[DATASET — start]
Lemma frames_kept_top s m' : VMMemory.wf m' ->
  (VMMemory.wf (VM.memory s) ->
   (VMMemory.call_frames (VM.memory s) = [] /\ VMMemory.call_frames m' = []) \/
   (exists fs f f', VMMemory.call_frames (VM.memory s) = fs ++ [f] /\ VMMemory.call_frames m' = fs ++ [f'] /\
      VMMemory.memory m' = VMMemory.memory (VM.memory s))) ->
  frames_kept s true (VM.with_memory m' s).
Proof.
  intros Hwf' H Hwf. split; [done|]. intros _. cbn.
  destruct (H Hwf) as [[-> ->]|(fs & f & f' & -> & -> & ->)]; [done|].
  rewrite !length_app, !VMMemory.removelast_snoc. done.
Qed.

#[local] Instance frames_variables : Variables frames_kept.
Proof.
  split.
  - intros name v. apply keeps_state; [exact _|]. intros s Hwf. revert Hwf. unfold VM.on_memory, zoom.
    destruct (VMMemory.store name v (VM.memory s)) as [m' r] eqn:E. cbn. intros Hwf.
    apply frames_kept_top; [|intros _|done].
    { change m' with (m', r).1. rewrite <- E. by apply VMMemory.wf_store. }
    rewrite VMMemory.store_eq in E by done. unfold VMMemory.active_frame in E.
    destruct (VMMemory.wf_cases _ Hwf) as [[_ Hf]|(fs & f & Hf & _)]; rewrite Hf in E; [left|right].
    + injection E as <- _. by rewrite Hf.
    + rewrite last_snoc, VMMemory.removelast_snoc in E. injection E as <- _. eauto 7.
  - apply keeps_state; [exact _|]. intros s Hwf. revert Hwf. unfold Interp.return_op.
    destruct (VMMemory.in_function_call _) eqn:Hin; [|intros; by apply frames_kept_same].
    unfold VM.on_memory, zoom. set (v := default _ _).
    destruct (VMMemory.set_return_value v (VM.memory s)) as [m' r] eqn:E. cbn. intros Hwf.
    apply frames_kept_top; [|intros _|done].
    { change m' with (m', r).1. rewrite <- E. by apply VMMemory.wf_set_return_value. }
    unfold VMMemory.set_return_value, VMMemory.current_call_frame in E.
    destruct (VMMemory.wf_cases _ Hwf) as [[_ Hf]|(fs & f & Hf & _)]; rewrite Hf in E; [left|right].
    + injection E as <- _. by rewrite Hf.
    + rewrite last_snoc, VMMemory.removelast_snoc in E. injection E as <- _. eauto 7.
  - intros k x. apply keeps_state; [exact _|]. done.
Qed.

Lemma pop_params_memory name params (s : VM.t S) :
  VM.memory (Interp.pop_params name params s).1 = VM.memory s.
Proof.
  revert s. induction params as [|x params IH]; intros s; [done|]. cbn [Interp.pop_params].
  unfold mbind, stm_bind. specialize (IH s). destruct (Interp.pop_params name params s) as [s1 [m|?|?|]]; try done.
  cbn in IH. unfold VM.pop_one, VM.on_stack, zoom. destruct (VMStack.pop _ _) as [st [v|?|?|]]; done.
Qed.

(** A call: its frame is pushed, the body runs, the frame is popped. *)
Lemma call_outcome inner name (s s' : VM.t S) r : keeps_blocks frames_kept (fun _ => true) inner ->
  VMMemory.wf (VM.memory s) -> Interp.execute_call inner name s = (s', r) ->
  VMMemory.wf (VM.memory s') /\
  (is_ok r = true ->
   VMMemory.call_frames (VM.memory s') = VMMemory.call_frames (VM.memory s) /\
   VMMemory.memory (VM.memory s') = VMMemory.memory (VM.memory s)).
Proof.
  intros Hi Hwf. unfold Interp.execute_call, mbind, stm_bind, get_state, lift, modify.
  destruct (VMMemory.get_function name _) as [f|?|?|]; try (intros [= <- <-]; by split).
  pose proof (pop_params_memory name f.1 s) as Hm.
  destruct (Interp.pop_params name f.1 s) as [s1 [ps|?|?|]]; cbn in Hm;
    try (intros [= <- <-]; rewrite Hm; by split).
  set (s2 := VM.with_memory _ s1). pose proof (Hi f.2) as Hb.
  specialize (Hb (all_block_true _) s2).
  assert (Hwf2 : VMMemory.wf (VM.memory s2)) by (apply VMMemory.wf_push_call_frame; by rewrite Hm).
  destruct (Hb Hwf2) as [Hwf3 Hf]. destruct (inner f.2 s2) as [s3 [[]|?|?|]]; cbn in Hwf3, Hf;
    try (intros [= <- <-]; by split).
  destruct (Hf eq_refl) as (_ & Hr & Hg). rewrite Hm, VMMemory.removelast_snoc in Hr.
  assert (Hmem : VMMemory.memory (VM.memory s3) = VMMemory.memory (VM.memory s)).
  { rewrite Hg; [by rewrite Hm|]. cbn. by destruct (VMMemory.call_frames (VM.memory s1)). }
  unfold Interp.pop_frame. cbn. pose proof (VMMemory.wf_pop_call_frame _ Hwf3) as Hwf4.
  destruct (last (VMMemory.call_frames (VM.memory s3))) as [fr|]; [|by intros [= <- <-]].
  destruct (return_value fr); intros [= <- <-]; done.
Qed.

Lemma frames_kept_executor {A} (m : stm (VMExecution.t S) VMError.t A) : keeps frames_kept (VM.on_executor m).
Proof.
  intros s. unfold VM.on_executor, zoom. destruct (m (VM.executor s)). by apply frames_kept_same.
Qed.
#[local] Hint Resolve frames_kept_executor : keeps.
[DATASET — finish]
## EXERCISE
Among the lines of the listing above, which ones hold "split"? Copy them.

## SOLUTION TO THIS PROBLEM
  intros Hwf' H Hwf. split; [done|]. intros _. cbn.
  split.
  destruct (VMMemory.get_function name _) as [f|?|?|]; try (intros [= <- <-]; by split).
    try (intros [= <- <-]; rewrite Hm; by split).
    try (intros [= <- <-]; by split).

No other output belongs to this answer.